A new refinement standard targets window contains only four columns, wavelength or frequency, operator, required value and type. Frequently these are all that is required.
Other attributes of the targets are set to default values. Incident angle is zero, weights are all unity and tolerances have their default values. Targets may be either equality targets or inequality targets. This is specified by the operator.
The other target attributes can be activated by the menu item, Display Setup > in the File menu. The sub-menu that appears has the following entries, Context, Incident Angle, Weight, Tolerance, Derivative, Link and Current Value. Note that Context only appears for Design Targets.
Selecting all of these gives a window similar to the following.
Context specifies the design context in which the target applies.
Incident Angle is measured in the current incident angle units and when the incident angle column is present the polarization column (Pol) is also automatically activated.
The Weight column controls the relative importance of each target. The larger the value of the weight of a target relative to others, the more the refinement will be driven by the performance at that target.
The Target Tolerance column indicates the relative acceptable error magnitude of each target. For each target, the difference between the required value and actual value is divided by the tolerance. When the Type of a target is changed, the default tolerance for the target type will be inserted in Target Tolerance column. The default tolerance values may be edited by selecting Tolerances from the Options menu.
The Derivative column lists the order of the derivative of the target type with respect to the independent variable that is either wavelength or frequency, whichever is listed in the first column. An order of zero indicates that no derivative is involved.
Link permits the assignment of relationships between targets. For example, it might be required that the reflectance at 525nm should be 4% greater than that at 550nm but that the absolute level of the reflectance be unimportant. To arrange this we first of all link the two targets together by giving each the identical link number, in this case unity. Note that as the link numbers are entered so the Required Value against the second linked target disappears and also that the number unity appears by default in the Link Multiplier column. Now we want the difference between the values to be 4% and so we set the multiplier for 550nm to -1 and the Required Value against 525nm to be 4%. By default the weight given to the combination is unity. It can be adjusted by forcing the appearance of the Weight column.
More than two values can be linked. The links are interpreted in this way.
πΏπππππ ππππ’π = οΏ½(πΏπππ ππ’ππ‘ππππππ Γ ππππ’π ππ πππ£ππ ππ¦ππ)
πΏπππ
πππππ‘ ππ’πππ‘πππ πππππππππ‘ = ππππβπ‘ Γ |π πππ’ππππ π£πππ’π β πΏπππππ ππππ’π|πππ€ππ
If all the types involved in a particular link are phases then the principal values of the phases will be used and the result will be expressed as the principal value. If only some of the values involved in a single link are phases (this may not make any physical sense) then the principal values of the individual phases will be derived but from then on the phases will be considered as simple numbers and the final result will be completely untreated.
As an example of a refinement operation that uses linking we can imagine that we want to derive a beam splitter coating with 50% reflectance at normal incidence over the region 400 to 700nm. We use ZnS and Na3AlF6 (cryolite) as materials on glass with air as incident medium. We use a starting design of nine layers of optical thickness 0.15 at 510nm with Na3AlF6 outermost.

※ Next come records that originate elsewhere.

(** * Spectral relevance meta-analysis driver: [main_metaanalysis.py]

    A shallow embedding of the script's own logic: the two custom
    pipeline processors, the parameterised data loader, the naming of
    the output folder, the subject colour remapping and the main loop
    with its persistence branch.  Real-valued arrays are modelled over
    exact rationals ([Q]); the numerical library stages (affinity graph,
    eigendecomposition, k-means, t-SNE), the colour maps and the
    natural-sort routine are external collaborators and appear as
    members of an interface. *)

From Stdlib Require Import QArith Qabs Ascii String.
From stdpp Require Import base decidable option list sorting strings pretty gmap.

Open Scope string_scope.

(** ** Arrays *)

(** An n-dimensional real array is kept as the list of its entries along
    axis 0 (one entry per sample); an entry is a scalar or, recursively,
    a list of entries along the next axis. *)
#[local] Unset Elimination Schemes.
Inductive tensor : Type :=
  | Scalar (x : Q)
  | Axis (xs : list tensor).
#[local] Set Elimination Schemes.

(** A two-dimensional real array: one row per sample. *)
Abbreviation matrix := (list (list Q)).

Definition Qsum (l : list Q) : Q := foldr Qplus 0%Q l.

(** ** Exceptions and results *)

Inductive exn : Type :=
  | AssertionError (msg : string)
  | FileNotFoundError (path : string)
  | FileExistsError (path : string)
  | NotADirectoryError
  | IsADirectoryError (path : string)
  | KeyError (key : string)
  | IndexError
  | ValueError
  | TypeError
  | AttributeError (name : string)
  | LibraryError (msg : string).

Inductive result (A : Type) : Type :=
  | Ok (a : A)
  | Raise (e : exn).
Arguments Ok {A} a.
Arguments Raise {A} e.

#[export] Instance result_ret : MRet result := fun A a => Ok a.
#[export] Instance result_bind : MBind result := fun A B f m =>
  match m with
  | Ok a => f a
  | Raise e => Raise e
  end.

(** A [for] loop that appends what each iteration produces. *)
Fixpoint for_each {A B : Type} (f : A -> result B) (l : list A) : result (list B) :=
  match l with
  | [] => Ok []
  | a :: l' => b ← f a; bs ← for_each f l'; Ok (b :: bs)
  end.

(** ** Python built-ins used by the script *)

Definition dquote : string := String "034"%char EmptyString.
Definition squote : string := String "039"%char EmptyString.

(** [repr] of a [str] without quote, backslash or control characters
    (every member of the vocabularies below is one), and of a list of
    such strings. *)
Definition repr_str (s : string) : string := squote ++ s ++ squote.
Definition repr_list (l : list string) : string :=
  "[" ++ String.concat ", " (repr_str <$> l) ++ "]".

(** [str(i)] for an integer. *)
Definition str_int (i : Z) : string := pretty i.

(** [int(s)] on a string of decimal digits; any other text raises
    [ValueError].  (Signs, blanks and underscores, which Python also
    accepts, never reach the calls of the script: it converts validated
    fold names only.) *)
Definition digit_of (c : ascii) : option Z :=
  let n := Z.of_nat (nat_of_ascii c) in
  if decide (48 ≤ n ≤ 57)%Z then Some (n - 48)%Z else None.

Fixpoint int_digits (acc : Z) (s : string) : option Z :=
  match s with
  | EmptyString => Some acc
  | String c s' =>
      match digit_of c with
      | Some d => int_digits (10 * acc + d)%Z s'
      | None => None
      end
  end.

Definition int (s : string) : result Z :=
  match s with
  | EmptyString => Raise ValueError
  | _ => match int_digits 0 s with
         | Some z => Ok z
         | None => Raise ValueError
         end
  end.

(** [sub in s] for strings. *)
Fixpoint contains (sub s : string) : bool :=
  String.prefix sub s ||
  match s with
  | EmptyString => false
  | String _ s' => contains sub s'
  end.

(** ** Indexing *)

(** [l[i]] with Python's negative indices. *)
Definition getitem {A : Type} (l : list A) (i : Z) : result A :=
  let n := Z.of_nat (length l) in
  if decide (- n ≤ i < n)%Z then
    match l !! Z.to_nat (i `mod` n) with
    | Some a => Ok a
    | None => Raise IndexError
    end
  else Raise IndexError.

(** [a[mask]] for a boolean mask over axis 0; the mask must be as long
    as the axis. *)
Fixpoint compress {A : Type} (mask : list bool) (l : list A) : list A :=
  match mask, l with
  | b :: mask', a :: l' => if b then a :: compress mask' l' else compress mask' l'
  | _, _ => []
  end.

Definition getmask {A : Type} (l : list A) (mask : list bool) : result (list A) :=
  if decide (length mask = length l) then Ok (compress mask l)
  else Raise IndexError.

Module np.

(** [a[idx]] for an integer index array [idx] ([np.take] along axis 0). *)
Definition take {A : Type} (l : list A) (idx : list Z) : result (list A) :=
  for_each (getitem l) idx.

(** [a.ravel()]: the scalars of an entry in row-major order. *)
Fixpoint ravel (t : tensor) : list Q :=
  match t with
  | Scalar x => [x]
  | Axis xs => List.concat (List.map ravel xs)
  end.

(** Element-wise application of a scalar function (broadcast of a
    scalar operand over an array). *)
Fixpoint broadcast (f : Q -> Q) (t : tensor) : tensor :=
  match t with
  | Scalar x => Scalar (f x)
  | Axis xs => Axis (List.map (broadcast f) xs)
  end.

(** [a.sum()] of one entry, and of the whole array. *)
Definition sum1 (t : tensor) : Q := Qsum (ravel t).
Definition sum (data : list tensor) : Q := Qsum (List.map sum1 data).


(** [y == cls]. *)
Definition eq_mask (y : list Z) (cls : Z) : list bool :=
  (fun v => bool_decide (v = cls)) <$> y.

(** [np.unique]: the distinct values in ascending order. *)
Definition unique (y : list Z) : list Z :=
  merge_sort Z.le (remove_dups y).

(** [np.argmax] of one row: the first position of the maximum. *)
Fixpoint argmax_go (best : Q) (ibest i : Z) (row : list Q) : Z :=
  match row with
  | [] => ibest
  | x :: row' =>
      if Qle_bool x best then argmax_go best ibest (i + 1)%Z row'
      else argmax_go x i (i + 1)%Z row'
  end.

Definition argmax (row : list Q) : result Z :=
  match row with
  | [] => Raise ValueError
  | x :: row' => Ok (argmax_go x 0 1 row')
  end.

(** The scalars of a rank-1 entry. *)
Fixpoint scalars (xs : list tensor) : option (list Q) :=
  match xs with
  | [] => Some []
  | Scalar x :: xs' => cons x <$> scalars xs'
  | Axis _ :: _ => None
  end.

(** [np.argmax(a, axis=1)] for a two-dimensional [a].  An array of
    rank one has no axis 1 (numpy's [AxisError], a [ValueError]); for
    rank three and more numpy returns an array of index vectors, which
    the script's one-dimensional masks do not accommodate: the model
    reports [TypeError] there. *)
Definition argmax_axis1 (a : list tensor) : result (list Z) :=
  for_each (fun row =>
    match row with
    | Scalar _ => Raise ValueError
    | Axis xs =>
        match scalars xs with
        | Some r => argmax r
        | None => Raise TypeError
        end
    end) a.
(** The method on a graph with dense identifiers and both nodes
    present: it returns an entry of an array of estimates, or an edge
    weight is too large to be added to [inf]. *)
Lemma dijkstra_version_1_run node2 :
  s ∈ dict_keys g → node2 ∈ dict_keys g →
  (∃ D d, Graph.dijkstra_version_1 s node2 g = Ok d
     ∧ estimates g s D ∧ D !! Z.to_nat node2 = Some d)
  ∨ (Graph.dijkstra_version_1 s node2 g = Raise OverflowError
     ∧ ∃ k c, c ∈ adj g k ∧ float_overflow (Connection.distance c) = true).
Proof.
  intros Hs Hnode2. unfold Graph.dijkstra_version_1.
  rewrite (proj2 (dict_mem_keys s g) Hs), (proj2 (dict_mem_keys node2 g) Hnode2).
  simpl. apply Hdense in Hs. apply Hdense in Hnode2.
  rewrite list_setitem_ok by (rewrite length_replicate; lia). simpl.
  rewrite length_replicate.
  destruct (sweep_loop_estimates (range (length g)))
    with (D := <[Z.to_nat s:=Int 0]> (replicate (length g) Inf))
         (tight := replicate (length g) false)
    as [(D' & tight' & -> & HD')|[-> Hover]].
  - intros i. by rewrite range_elem_of.
  - split_and!.
    + by rewrite length_insert, length_replicate.
    + apply list_lookup_insert_eq. rewrite length_replicate. lia.
    + intros j z. destruct (decide (Z.to_nat s = j)) as [<-|Hne].
      * rewrite list_lookup_insert_eq by (rewrite length_replicate; lia).
        intros [= <-]. rewrite Z2Nat.id by lia.
        apply walk_start, Hdense. lia.
      * rewrite list_lookup_insert_ne by done.
        by intros [? _]%lookup_replicate.
  - by rewrite length_replicate.
  - simpl. left. destruct HD' as (Hlen & ?).
    destruct (list_getitem_ok D' node2) as (d & Hd & ->); [lia|].
    exists D', d. split_and!; done.
  - by right.
Qed.

End sweep.

Lemma dijkstra_version_1_ok_present g node1 node2 d :
  Graph.dijkstra_version_1 node1 node2 g = Ok d →
  node1 ∈ dict_keys g ∧ node2 ∈ dict_keys g.
Proof.
  unfold Graph.dijkstra_version_1. rewrite <- !dict_mem_keys.
  destruct (dict_mem node1 g); [|done].
  destruct (dict_mem node2 g); done.
Qed.



(** X10.  In a graph that the public operations can produce, whose node
    identifiers are [0 .. len - 1], and for two nodes of the graph,
    [dijkstra_version_1] raises nothing but [OverflowError], and it
    returns a value when no stored weight is so large that adding it to
    [inf] overflows. *)
Theorem dijkstra_version_1_returns (g : Graph.t) (node1 node2 : Z) :
  reachable g → dense g →
  node1 ∈ dict_keys g → node2 ∈ dict_keys g →
  (∀ e, Graph.dijkstra_version_1 node1 node2 g = Raise e → e = OverflowError)
  ∧ ((∀ u v w, (u, v, w) ∈ Graph.get_connections g → float_overflow w = false) →
     ∃ d, Graph.dijkstra_version_1 node1 node2 g = Ok d).
Proof.
  intros Hok%reachable_ok Hdense H1 H2.
  destruct (dijkstra_version_1_run g node1 Hok Hdense node2 H1 H2)
    as [(D & d & Hq & _)|[Hq (k & [v w] & Hc & Hover)]]; rewrite Hq.
  - split; [done|eauto].
  - split; [by intros e [= <-]|]. intros Hsmall.
    apply (elem_of_rows g k v w (ok_keys g Hok)) in Hc.
    apply Hsmall in Hc. simpl in Hover. congruence.
Qed.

We first set up a conventional set of targets, that is reflectance 50% from 400 to 700nm at intervals of 25nm. We use simplex with a starting thickness increment of 0.01.
The simplex during the refinement process eliminates two layers to yield a seven-layer design with Na3AlF6 outermost and a performance given by the thinner line (red) in the following plot.
Next we construct a set of targets that consist of absolute values of 50% at 400, 450, 500, 550, 600, 650 and 700nm, but we add separate links of 400 with 425nm, 525 with 575nm and 675 with 700nm each requiring zero difference between the values of
reflectance. The link multipliers, in other words, are set to 1 and -1. The weights are set at three, larger than the unity values for the individual targets, to emphasize the links. The arrangement is shown in the following table.
This maintains the nine layers of the design during the course of the simplex refinement with identical parameters and a much flatter performance is obtained. In the
plot below, the heavier line shows the performance of the design refined with linked targets.
Links give an added dimension to the refinement and synthesis specifications and increase greatly the power of the technique. However, a word of caution is appropriate. A performance specified with links can often be more difficult to achieve than one without, and so the convergence will take longer. It is also very easy to demand a completely unreasonable performance and in such a case the process will be very slow and the result disappointing.
The Current Value and Contribution columns provide data on the performance of the design for the current set of targets.
The Current Value column shows the actual design performance value for the target.
The Contribution column shows the % contribution of the target to the total merit figure.
The principal menu item that concerns us when the target window is active is the Edit menu. The other items are the usual general ones concerning the package as a whole.